Trézène Mélodies, L’Histoire de Pèdre en chansons, d’après Jean Racine et Yannis Ritsos, mise en scène et musique de Cécile Garcia Fogel
Trézène Mélodies, L’Histoire de Phèdre en chansons, d’après Jean Racine et Yannis Ritsos, mise en scène et musique de Cécile Garcia Fogel
Avec cette pièce en forme d’oratorio, la metteuse en scène tisse fragments de la célèbre tragédie classique, extraits du Mur dans le miroir et Phèdre du poète grec. L’action se passe à Trézène, dans le Péloponnèse: Phèdre se meurt d’amour pour son beau-fils Hippolyte. Quand on lui annonce la mort de son mari Thésée, parti combattre dans les Enfers, elle ose, sur les conseils de sa nourrice, la perfide Oenone, avouer sa flamme au jeune homme. Amoureux de la princesse captive Aricie, Hippolyte horrifié, la repousse. Thésée qui revient, trouvera son épouse pendue et accusant son fils de viol. Le Roi déchaîne alors le courroux des Dieux sur l’innocent garçon…
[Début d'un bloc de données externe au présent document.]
(** * flight-mcp-server: validation, provider error mapping, synthetic data
      and the tool dispatcher

    A shallow embedding of [src/errorHandler.js], [src/amadeusClient.js] and
    [src/index.js].

    Conventions of the embedding.
    - A JavaScript string is a [string]: a sequence of code units, here in the
      Latin-1 range; [String.length] is the JavaScript [length].
    - A JavaScript number is a rational [Q], the value of a finite double.
      A product or a sum of numbers is rounded to the nearest double, ties
      to even, as IEEE 754 has it ([Double.round]); a decimal literal stands
      for the double nearest to it.  [NaN] is a separate value, the
      infinities are left out.
    - A value that is an object or an array is one parsed from JSON: its
      properties are its own, none of them is a function, and a key occurs
      once.
    - What the JavaScript runtime supplies and the sources do not fix (the
      clock, the time zone, how the engine prints a number that is not an
      integer, how it reads a day number beyond the end of a month) is
      gathered in a [Runtime] record that the definitions take as a section
      variable.
    - [Math.random()] reads a stream of draws held in the [World]; the
      requests sent to the provider are logged there. *)

From Stdlib Require Import String Ascii List ZArith QArith Qround Bool Lia.
From Stdlib Require Import Qpower.
From Stdlib Require Import Sorting.Sorted Sorting.Permutation.
From Stdlib Require Import DecimalString.
From Stdlib Require DecimalPos.
Import ListNotations.

Local Open Scope string_scope.
Local Open Scope Z_scope.

(** ** Characters and strings *)

Module Str.

Definition code (c : ascii) : Z := Z.of_nat (nat_of_ascii c).

Definition isDigit (c : ascii) : bool := (48 <=? code c) && (code c <=? 57).
Definition isUpper (c : ascii) : bool := (65 <=? code c) && (code c <=? 90).
Definition isLower (c : ascii) : bool := (97 <=? code c) && (code c <=? 122).
Definition isAlpha (c : ascii) : bool := isUpper c || isLower c.

Definition chars (s : string) : list ascii := list_ascii_of_string s.

(** The line feed, and the test that a text holds none. *)
Definition LF : ascii := ascii_of_nat 10.
Definition nl : string := String LF EmptyString.

Fixpoint no_newline (s : string) : bool :=
  match s with
  | EmptyString => true
  | String c s' => negb (Ascii.eqb c LF) && no_newline s'
  end.

(** [contains p s]: [p] occurs in [s] ([String.prototype.includes]). *)
Fixpoint contains (p s : string) : bool :=
  prefix p s || match s with
                | EmptyString => false
                | String _ s' => contains p s'
                end.

Fixpoint all (f : ascii -> bool) (s : string) : bool :=
  match s with
  | EmptyString => true
  | String c s' => f c && all f s'
  end.

Fixpoint map (f : ascii -> ascii) (s : string) : string :=
  match s with
  | EmptyString => EmptyString
  | String c s' => String (f c) (map f s')
  end.

(** [toUpperCase], on the letters a-z; the validators apply it only to
    strings already matched against a pattern of ASCII letters and digits,
    where it is the whole of [String.prototype.toUpperCase]. *)
Definition upper (c : ascii) : ascii :=
  if isLower c then ascii_of_nat (nat_of_ascii c - 32) else c.
Definition toUpperCase (s : string) : string := map upper s.

Fixpoint replicate (n : nat) (c : ascii) : string :=
  match n with
  | O => EmptyString
  | S n' => String c (replicate n' c)
  end.

(** [s.padStart(n, c)] for a one-character filler. *)
Definition padStart (n : nat) (c : ascii) (s : string) : string :=
  replicate (n - String.length s) c ++ s.

(** [xs.join(sep)] *)
Definition join (sep : string) (xs : list string) : string :=
  String.concat sep xs.

(** Decimal text of an integer, as [Number.prototype.toString] prints the
    integers below 10^21. *)
Definition ofZ (z : Z) : string := NilZero.string_of_int (Z.to_int z).

End Str.

(** ** Regular expressions

    The patterns of the sources are all of one shape: between [^] and [$], a
    sequence of character classes, each with a repetition count [{lo,hi}].
    [test] runs the corresponding automaton over the whole string. *)

Module Regex.
Lemma builtin_rules_findings_witness :
  well_formed_rule https_rule = true
  /\ (exists findings,
        applyRule (H := collaborators) tree_invalid ("https", https_rule) []
        = (Ret tt, [] ++ findings)
        /\ List.length findings
           = List.length (List.filter (fun url => negb (is_https url))
                                      (GetAllServerURLs tree_invalid)))
  /\ (exists findings,
        applyRules tree_invalid builtin_map [] = (Ret tt, findings)
        /\ List.length findings = 3).
Proof.
  pose proof (builtin_rules_findings (H := collaborators) tree_invalid "https" https_rule []
                eq_refl) as [[findings (Hrun & _ & _ & Hservers)] Hthree].
  split; [reflexivity|]. split.
  - exists findings. split; [exact Hrun|]. exact (Hservers eq_refl).
  - apply Hthree; reflexivity.
Defined.


Lemma demo_loads_empty :
  loads "old.yaml" "empty.yaml" world node_valid [].
Proof. demo_loads doc_valid rules_empty. Defined.

Lemma no_rules_section_no_rules_witness :
  loads "old.yaml" "empty.yaml" world node_valid []
  /\ (forall rulesMap, map_index [] "rules" <> VMap rulesMap)
  /\ fst (loadRules "empty.yaml" world) = Ret (inr [])
  /\ aggregate tree_valid [] = (Ret tt, GetValidationErrors tree_valid)
  /\ validateOpenAPIWithRules "old.yaml" "empty.yaml" world
     = verdict "old.yaml" (GetValidationErrors tree_valid)
         (after_reads "old.yaml" "empty.yaml" world).
Proof.
  assert (Hnone : forall rulesMap, map_index [] "rules" <> VMap rulesMap)
    by (intros rulesMap Heq; discriminate Heq).
  split; [exact demo_loads_empty|]. split; [exact Hnone|].
  exact (no_rules_section_no_rules "old.yaml" "empty.yaml" world node_valid []
           demo_loads_empty Hnone).
Defined.

(** C10 as worded fails on a rule file whose top level is a sequence: the
    file is well-formed YAML without a [rules] mapping, and [loadRules]
    returns the decoder's type error. *)
Lemma sequence_rule_file_rejected :
  ~ tolerated_without_rules "sequence.yaml" world.
Proof.
  intros Htol.
  destruct (Htol (list_byte_of_string rules_sequence) (VSlice [])
              eq_refl eq_refl eq_refl) as [rules Hrules].
  vm_compute in Hrules. discriminate Hrules.
Qed.

Lemma convertToUTF8_without_BOM_witness :
  has_BOM (list_byte_of_string doc_valid) = false
  /\ convertToUTF8 (list_byte_of_string doc_valid)
     = inr (list_byte_of_string doc_valid)
  /\ convertToUTF8 (list_byte_of_string doc_valid)
     = convertToUTF8 (list_byte_of_string doc_valid).
Proof.
  destruct (convertToUTF8_without_BOM (list_byte_of_string doc_valid) eq_refl)
    as [Hsame Hidem].
  split; [reflexivity|]. split; [exact Hsame|].
  exact (Hidem (list_byte_of_string doc_valid) Hsame).
Defined.

End Runs.

(** * More runs on concrete files *)

Section MoreRuns.
Import Demo.

(** Both inputs load in a stand-in: the witnesses are the texts. *)
Ltac sample_loads doc ruleText :=
  exists (list_byte_of_string doc), (list_byte_of_string doc),
         (list_byte_of_string ruleText);
  repeat split; vm_compute; reflexivity.

Lemma demo_loads_valid :
  loads "old.yaml" "rules.yaml" world node_valid [("rules", VMap builtin_map)].
Proof. sample_loads doc_valid rules_builtin. Defined.

Lemma clean_document_passes_witness :
  loads "old.yaml" "rules.yaml" world node_valid [("rules", VMap builtin_map)]
  /\ all_well_formed builtin_map = true
  /\ forallb is_https (GetAllServerURLs tree_valid) = true
  /\ validateOpenAPIWithRules "old.yaml" "rules.yaml" world
     = (Ret None,
        log (EvPrintln [AString "✅ OpenAPI válido com regras aplicadas:";
                        AString "old.yaml"])
            (after_reads "old.yaml" "rules.yaml" world)).
Proof.
  split; [exact demo_loads_valid|]. split; [reflexivity|].
  split; [reflexivity|].
  apply (clean_document_passes (H := collaborators) "old.yaml" "rules.yaml" world node_valid
           [("rules", VMap builtin_map)] builtin_map demo_loads_valid
           eq_refl eq_refl eq_refl);
    [discriminate|discriminate|reflexivity].
Defined.

Lemma rule_findings_are_copies_witness :
  well_formed_rule https_rule = true
  /\ exists count,
       applyRule (H := collaborators) tree_invalid ("https", https_rule) []
       = (Ret tt,
          [] ++ List.repeat
                  (Errorf "[%s] %s"
                     [AString (severity_of https_rule);
                      AValue (map_index (rule_data_of https_rule) "description")])
                  count)
       /\ applyRule (H := collaborators) tree_invalid ("renamed", https_rule) []
          = applyRule (H := collaborators) tree_invalid ("https", https_rule) []
       /\ count <= Nat.max 1 (List.length (GetAllServerURLs tree_invalid)).
Proof.
  split; [reflexivity|].
  exact (rule_findings_are_copies (H := collaborators) tree_invalid
           "https" "renamed" https_rule [] eq_refl).
Defined.
(* ===== verification/_CoqProject ===== *)
-Q . S2P
Prelude.v
JSColl.v
JSNum.v
NumFacts.v
Utils.v
JSValue.v
AVL.v
AVLTree.v
AVLInsert.v
AVLSpec.v
AVLQuery.v
AVLTheorems.v
AVLRemove.v
AVLRemoval.v
Flat.v
Levenshtein.v
Radix.v
RadixInsert.v
RadixQuery.v
RadixTheorems.v
RadixClaims.v
BKD.v
BKDTheorems.v
Vector.v
PT15.v
Schema.v
SchemaTheorems.v
Store.v
Stemmer.v
Tokenizer.v
Index.v
Where.v
WhereTheorems.v
Sorter.v
Database.v
TextIndex.v
DatabaseTheorems.v
Adapter.v
AdapterTheorems.v
DatabaseClaims.v
Facets.v
Groups.v
GroupsTheorems.v
Search.v
SearchTheorems.v
Errors.v
Components.v
Hooks.v
Generator.v
AdapterGenerator.v
GeneratorTheorems.v
Mutation.v
SavedDatabase.v
MutationTheorems.v
AnswerSession.v
WordcutDict.v
Wordcut.v
WordcutTheorems.v
TinySegTables.v
TinySeg.v
LunrAdapter.v
SearchPage.v
WordPattern.v
Dom.v
Highlight.v
HighlightTheorems.v
HighlightClaims.v
PageSearch.v
PageSearchTheorems.v
Flyouts.v
Tabs.v
ScrollHistory.v
PageServices.v
Excerpt.v
AutoComplete.v
AutoCompleteTheorems.v
Topbar.v
Diagrams.v
PageThemes.v
CopyButtons.v
(* ===== verification/JSColl.v ===== *)
(** * JavaScript collections: [Set], [Map] and plain objects

    [Set] and [Map] iterate in insertion order and the program depends on it
    ([Array.from], [for of], [values()]), so a set is a duplicate-free list
    and a map an association list, both in insertion order. *)

From S2P Require Import Prelude.

Section js_set.
Context {A : Type} `{EqDecision A}.

(** [s.has(x)] *)
Definition set_has (x : A) (s : list A) : bool := bool_decide (x ∈ s).
(** [s.add(x)] *)
Definition set_add (x : A) (s : list A) : list A :=
  if set_has x s then s else s ++ [x].
(** [s.delete(x)] *)
Definition set_delete (x : A) (s : list A) : list A := filter (λ y, y ≠ x) s.
(** [for (const x of xs) s.add(x)] *)
Definition set_add_all (xs : list A) (s : list A) : list A :=
  foldl (λ s x, set_add x s) s xs.
(** [new Set(xs)] *)
Definition set_of (xs : list A) : list A := set_add_all xs [].

Lemma set_has_spec x s : set_has x s = true ↔ x ∈ s.
Proof. apply bool_decide_eq_true. Qed.

Lemma elem_of_set_add x y s : x ∈ set_add y s ↔ x = y ∨ x ∈ s.
Proof. unfold set_add, set_has. case_bool_decide; set_solver. Qed.

Lemma elem_of_set_delete x y s : x ∈ set_delete y s ↔ x ∈ s ∧ x ≠ y.
Proof. unfold set_delete. rewrite list_elem_of_filter. tauto. Qed.

Lemma elem_of_set_add_all x xs s : x ∈ set_add_all xs s ↔ x ∈ xs ∨ x ∈ s.
Proof.
  revert s. induction xs as [|y xs IH]; intros s; simpl; [set_solver|].
  rewrite IH, elem_of_set_add, elem_of_cons. tauto.
Qed.

Lemma elem_of_set_of x xs : x ∈ set_of xs ↔ x ∈ xs.
Proof. unfold set_of. rewrite elem_of_set_add_all. set_solver. Qed.

Lemma NoDup_set_add x s : NoDup s → NoDup (set_add x s).
Proof.
  unfold set_add, set_has. case_bool_decide; [done|]. intros.
  apply NoDup_app. split_and!; [done|set_solver|apply NoDup_singleton].
Qed.

Lemma NoDup_set_delete x s : NoDup s → NoDup (set_delete x s).
Proof. apply NoDup_filter. Qed.

Lemma NoDup_set_add_all xs s : NoDup s → NoDup (set_add_all xs s).
Proof. revert s. induction xs; simpl; auto using NoDup_set_add. Qed.

Lemma NoDup_set_of xs : NoDup (set_of xs).
Proof. apply NoDup_set_add_all, NoDup_nil_2. Qed.

Lemma set_add_present x s : x ∈ s → set_add x s = s.
Proof. intros. unfold set_add, set_has. by rewrite bool_decide_eq_true_2. Qed.

Lemma set_add_all_subset xs s : (∀ x, x ∈ xs → x ∈ s) → set_add_all xs s = s.
Proof.
  revert s. induction xs as [|x xs IH]; intros s Hs; [done|]. simpl.
  rewrite set_add_present by set_solver. apply IH. set_solver.
Qed.

Lemma set_add_all_app xs s : NoDup (s ++ xs) → set_add_all xs s = s ++ xs.
Proof.
  revert s. induction xs as [|x xs IH]; intros s Hnd; simpl.
  - by rewrite app_nil_r.
  - assert (set_add x s = s ++ [x]) as ->.
    { unfold set_add, set_has. rewrite bool_decide_eq_false_2; [done|].
      apply NoDup_app in Hnd. set_solver. }
    rewrite IH by (by rewrite <-(assoc_L (++))). by rewrite <-(assoc_L (++)).
Qed.

Lemma set_of_id xs : NoDup xs → set_of xs = xs.
Proof. apply (set_add_all_app xs []). Qed.
End js_set.

#[export] Hint Rewrite @elem_of_set_add @elem_of_set_delete @elem_of_set_add_all
  @elem_of_set_of : jscoll.
#[export] Hint Resolve NoDup_set_add NoDup_set_delete NoDup_set_of NoDup_set_add_all : jsdb.

Section js_map.
Context {K V : Type} `{EqDecision K}.

(** [m.get(k)] *)
Fixpoint jm_get (k : K) (m : list (K * V)) : option V :=
  match m with
  | [] => None
  | (k', v) :: m => if decide (k = k') then Some v else jm_get k m
  end.
(** [m.set(k, v)]: an existing key keeps its place. *)
Fixpoint jm_set (k : K) (v : V) (m : list (K * V)) : list (K * V) :=
  match m with
  | [] => [(k, v)]
  | (k', v') :: m => if decide (k = k') then (k', v) :: m else (k', v') :: jm_set k v m
  end.
(** [m.has(k)] *)
Definition jm_has (k : K) (m : list (K * V)) : bool :=
  match jm_get k m with Some _ => true | None => false end.
(** [m.delete(k)] *)
Definition jm_delete (k : K) (m : list (K * V)) : list (K * V) :=
  filter (λ p, p.1 ≠ k) m.

(** Well-formedness: no key twice. *)
Definition jm_wf (m : list (K * V)) : Prop := NoDup (m.*1).

Lemma jm_get_set_eq k v m : jm_get k (jm_set k v m) = Some v.
Proof.
  induction m as [|[k' v'] m IH]; simpl; [by rewrite decide_True|].
  by repeat (case_decide; simpl; simplify_eq).
Qed.

Lemma jm_get_set_ne k k' v m : k ≠ k' → jm_get k (jm_set k' v m) = jm_get k m.
Proof.
  intros Hne. induction m as [|[k'' v'] m IH]; simpl; [by rewrite decide_False|].
  by repeat (case_decide; simpl; simplify_eq).
Qed.

Lemma jm_get_set k k' v m :
  jm_get k (jm_set k' v m) = if decide (k = k') then Some v else jm_get k m.
Proof. case_decide; [subst; apply jm_get_set_eq|by apply jm_get_set_ne]. Qed.

Lemma jm_get_delete k k' m :
  jm_get k (jm_delete k' m) = if decide (k = k') then None else jm_get k m.
Proof.
  induction m as [|[k'' v] m IH]; simpl; [by case_decide|].
  unfold jm_delete in *. rewrite filter_cons; simpl.
  by repeat (case_decide; simpl; simplify_eq).
Qed.

Lemma jm_get_Some_elem k v m : jm_get k m = Some v → (k, v) ∈ m.
Proof.
  induction m as [|[k' v'] m IH]; simpl; [done|].
  case_decide; intros; simplify_eq; set_solver.
Qed.

Lemma jm_get_None k m : jm_get k m = None ↔ k ∉ m.*1.
Proof.
  induction m as [|[k' v'] m IH]; simpl; [set_solver|].
  case_decide; [subst; set_solver|]. rewrite IH. set_solver.
Qed.

Lemma jm_get_elem k v m : jm_wf m → jm_get k m = Some v ↔ (k, v) ∈ m.
Proof.
  unfold jm_wf. induction m as [|[k' v'] m IH]; simpl; [set_solver|].
  rewrite NoDup_cons, elem_of_cons. intros [Hni Hnd].
  case_decide; [subst|naive_solver].
  split; [naive_solver|]. intros [?|Hin]; [naive_solver|].
  destruct Hni. apply list_elem_of_fmap. by exists (k', v).
Qed.

Lemma jm_set_keys k v m : (jm_set k v m).*1 = set_add k (m.*1).
Proof.
  induction m as [|[k' v'] m IH]; csimpl; [done|].
  unfold set_add, set_has in *.
  destruct (decide (k = k')) as [->|Hne]; csimpl.
  - rewrite bool_decide_eq_true_2; [done|apply elem_of_cons; by left].
  - rewrite IH. clear IH. repeat case_bool_decide; first [done|exfalso; set_solver].
Qed.

Lemma jm_wf_set k v m : jm_wf m → jm_wf (jm_set k v m).
Proof. unfold jm_wf. rewrite jm_set_keys. apply NoDup_set_add. Qed.

Lemma jm_wf_delete k m : jm_wf m → jm_wf (jm_delete k m).
Proof.
  unfold jm_wf, jm_delete. induction m as [|[k' v'] m IH]; simpl; [done|].
  rewrite NoDup_cons. intros [Hni Hnd]. rewrite filter_cons; simpl.
  case_decide; simpl; [|by auto]. apply NoDup_cons. split; [|by auto].
  rewrite list_elem_of_fmap. intros ([? ?] & -> & Hin).
  apply list_elem_of_filter in Hin as [_ Hin]. apply Hni, list_elem_of_fmap. eauto.
Qed.

Lemma jm_set_Forall (P : K * V → Prop) k v m :
  Forall P m → (∀ k', k' = k → P (k', v)) → Forall P (jm_set k v m).
Proof.
  intros Hm Hv. induction Hm as [|[k' v'] m Hp Hm IH]; simpl; [by repeat constructor; apply Hv|].
  destruct (decide (k = k')) as [<-|]; constructor; auto.
Qed.

Lemma jm_delete_Forall (P : K * V → Prop) k m : Forall P m → Forall P (jm_delete k m).
Proof. rewrite !Forall_forall. intros Hm x [_ ?]%list_elem_of_filter. auto. Qed.

(** Setting keys in the order of a duplicate-free list appends them. *)
Lemma jm_set_app k v m : k ∉ m.*1 → jm_set k v m = m ++ [(k, v)].
Proof.
  induction m as [|[k' v'] m IH]; csimpl; [done|]. intros Hk.
  rewrite decide_False, IH by set_solver. done.
Qed.

Lemma jm_set_fold m m0 :
  jm_wf (m0 ++ m) → foldl (λ t p, jm_set p.1 p.2 t) m0 m = m0 ++ m.
Proof.
  unfold jm_wf. revert m0. induction m as [|[k v] m IH]; intros m0 Hnd; csimpl; [by rewrite app_nil_r|].
  rewrite fmap_app in Hnd. csimpl in Hnd.
  rewrite jm_set_app by (apply NoDup_app in Hnd; set_solver).
  rewrite IH; rewrite <-(assoc_L (++)); [done|]. by rewrite fmap_app.
Qed.

Lemma elem_of_jm_set k v m p :
  jm_wf m → p ∈ jm_set k v m ↔ p = (k, v) ∨ (p ∈ m ∧ p.1 ≠ k).
Proof.
  unfold jm_wf. induction m as [|[k' v'] m IH]; csimpl; [set_solver|].
  rewrite NoDup_cons. intros [Hni Hnd]. rewrite elem_of_cons.
  destruct (decide (k = k')) as [<-|Hne]; rewrite elem_of_cons.
  - split; [|naive_solver]. intros [->|Hp]; [by left|]. right. split; [by right|].
    intros <-. apply Hni, list_elem_of_fmap. eauto.
  - rewrite IH by done. split; [|naive_solver]. intros [->|?]; [right; simpl; auto|naive_solver].
Qed.

Lemma elem_of_jm_delete k m p : p ∈ jm_delete k m ↔ p ∈ m ∧ p.1 ≠ k.
Proof. unfold jm_delete. rewrite list_elem_of_filter. tauto. Qed.

Lemma jm_has_spec k m : jm_has k m = true ↔ is_Some (jm_get k m).
Proof. unfold jm_has. destruct (jm_get k m); split; try done; by intros [? ?]. Qed.
End js_map.

#[export] Hint Resolve jm_wf_set jm_wf_delete : jsdb.
Lemma avl_insert_refines tr t key d n :
  represents tr t → pos_heights t →
  let b := rebalance_due (insertCount tr) n in
  ∃ tr', avl_insert tr key d n = Some tr' ∧ represents tr' (finsert b (next tr) key d t) ∧
    insertCount tr' = if fmem key t || is_lf t then insertCount tr
                      else insertCount tr + 1.
Proof.
  intros Hr Hpos b. destruct (Hr) as (Hroot & Hrep & Hnd & Hfr).
  assert (next tr ∉ locs t) as Hnx by (intros Hx%(represents_fresh _ _ _ Hr); lia).
  unfold avl_insert, insertNode, finsert. rewrite Hroot. destruct (ptr t) as [e|] eqn:Hp.
  - assert (depth t < S (size (cells tr)))%nat by (pose proof (depth_size _ _ Hrep Hnd); lia).
    assert (is_lf t = false) as -> by by destruct t.
    rewrite orb_false_r. destruct (fmem key t) eqn:Hm.
    + edestruct (descend_found (S (size (cells tr))) (cells tr) (next tr) key d t e None [])
        as (hp' & -> & Hrep' & Hfr'); [done..|]. cbn [mbind option_bind].
      eexists. split; [done|]. split; [|done]. split_and!; cbn.
      * by rewrite ptr_fadd.
      * done.
      * by rewrite locs_fadd.
      * intros a Ha. rewrite Hfr'; [by apply Hfr|]. intros ?%(represents_fresh _ _ _ Hr). lia.
    + edestruct (descend_attached b (S (size (cells tr))) (cells tr) (next tr) key d t e None [])
        as (hp1 & q & -> & Hq); [done|by apply NoDup_cons|apply Hfr; lia|done..|].
      cbn [mbind option_bind app]. destruct (Hq e [(None, e)]) as (hp2 & Hun & Hrep2 & Hfr2).
      fold b. cbn [rev]. rewrite rev_involutive, Hun. assert (t ≠ Lf) as Hne by by destruct t.
      pose proof (locs_below b (next tr) key d t Hne) as Hperm.
      destruct (settle_repr b hp2 (below b (next tr) key d t) e) as (hp3 & Hu & Hset);
        [done|rewrite Hperm; by apply NoDup_cons|by apply pos_below|by rewrite ptr_below|].
      rewrite settle_below in Hset by done. cbn [unwind]. rewrite Hu; cbn [mbind option_bind].
      assert (∀ hp', (∀ x, x ∉ locs (below b (next tr) key d t) → hp' !! x = hp2 !! x) →
        ∀ a, Pos.succ (next tr) ≤ a → hp' !! a = None)%positive as Hclean.
      { intros hp' Hfr' a Ha. assert (a ∉ next tr :: locs t).
        { rewrite elem_of_cons. intros [->|?%(represents_fresh _ _ _ Hr)]; lia. }
        rewrite Hfr', Hfr2 by (rewrite ?Hperm; done). apply Hfr. lia. }
      destruct b; [destruct Hset as (hp4 & c & -> & Hc & Hrep4 & Hfr4)|
                   destruct Hset as (Hrep4 & Hc & Hfr4)]; cbn [mbind option_bind];
        (eexists; split; [done|]; split; [|done]; split_and!; cbn;
          [done|done|rewrite locs_fins; by apply NoDup_cons|by apply Hclean]).
  - destruct t; [|done]. cbn. eexists. split; [done|]. split; [|done]. split_and!; cbn.
    + done.
    + by rewrite lookup_insert_eq.
    + apply NoDup_singleton.
    + intros a Ha. rewrite lookup_insert_ne by lia. apply Hfr. lia.
Qed.
End insert.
Ce court spectacle nous fait revivre les moments-clefs de la tragédie dans l’intimité des personnages. Nous retrouvons avec plaisir la langue musicale de Racine jusqu’au magnifique récit de la mort d’Hippolyte par Théramène qui clôt la pièce: «À peine, nous sortions des portes de Trézène, /Il était sur son char; ses gardes affligés/ Imitaient son silence, autour de lui rangés / Il suivait tout pensif le chemin de Mycènes… » Les textes de Yannis Ritsos font planer, entre les épisodes, un climat délétère. Avec une tonalité contemporaine il plonge dans le quotidien tourmenté de l’héroïne enfermée chez elle: «Cette maison est remplie de ton ombre. La maison est un corps – je le touche, il me touche, se colle à ̀ moi, la nuit surtout. Les flammes des lampes me lèchent les cuisses, les flancs, leur lave me brûle, me rafraîchit, me désigne. »
La pièce est entièrement chantée. La musique, assez monocorde et répétitive, laisse entendre la fluidité des alexandrins, les lamentations et les plaintes des héros et se durcit pour faire sonner la prosodie heurtée et sensuelle de Yannis Ritsos. Elle se teinte d’accents empruntant aux âpres mélodies méditerranéennes et au rebetiko des anarchistes grecs. A la guitare sèche ou électrique, Ivan Quintero, qui signe les arrangements, impulse un rythme au chant de Cécile Garcia Fogel (Phèdre et Théramène) et Mélanie Menu (Aricie, Oenone, Aricie, Hyppolite). Elles monologuent, dialoguent ou entrelacent leurs voix avec simplicité, sans chercher la performance.
Même simplicité dans la scénographie de Caroline Mexme : poteries, amphores, sable noir répandu pour circonscrire des aires de jeu. Un amas de chaises, sièges des personnages absents… Un dispositif léger et facile à implanter en tout lieu. Un beau concentré de Phèdre, qui, en à peine une heure, nous emporte avec émotion aux portes de Trézène…
Mireille Davidovici
Jusqu’au 30 avril, Théâtre 14, 20 avenue Marc Sangnier, Paris (XIV ème) T. : 01 45 45 49 77
Le Mur dans le miroir anthologie de poèmes de Yannis Ritsos, traduction de Dominique Grandmont, Gallimard, collection Poésie.
Phèdre, traduction d’Anne Personnaz, Erosonyx éditions.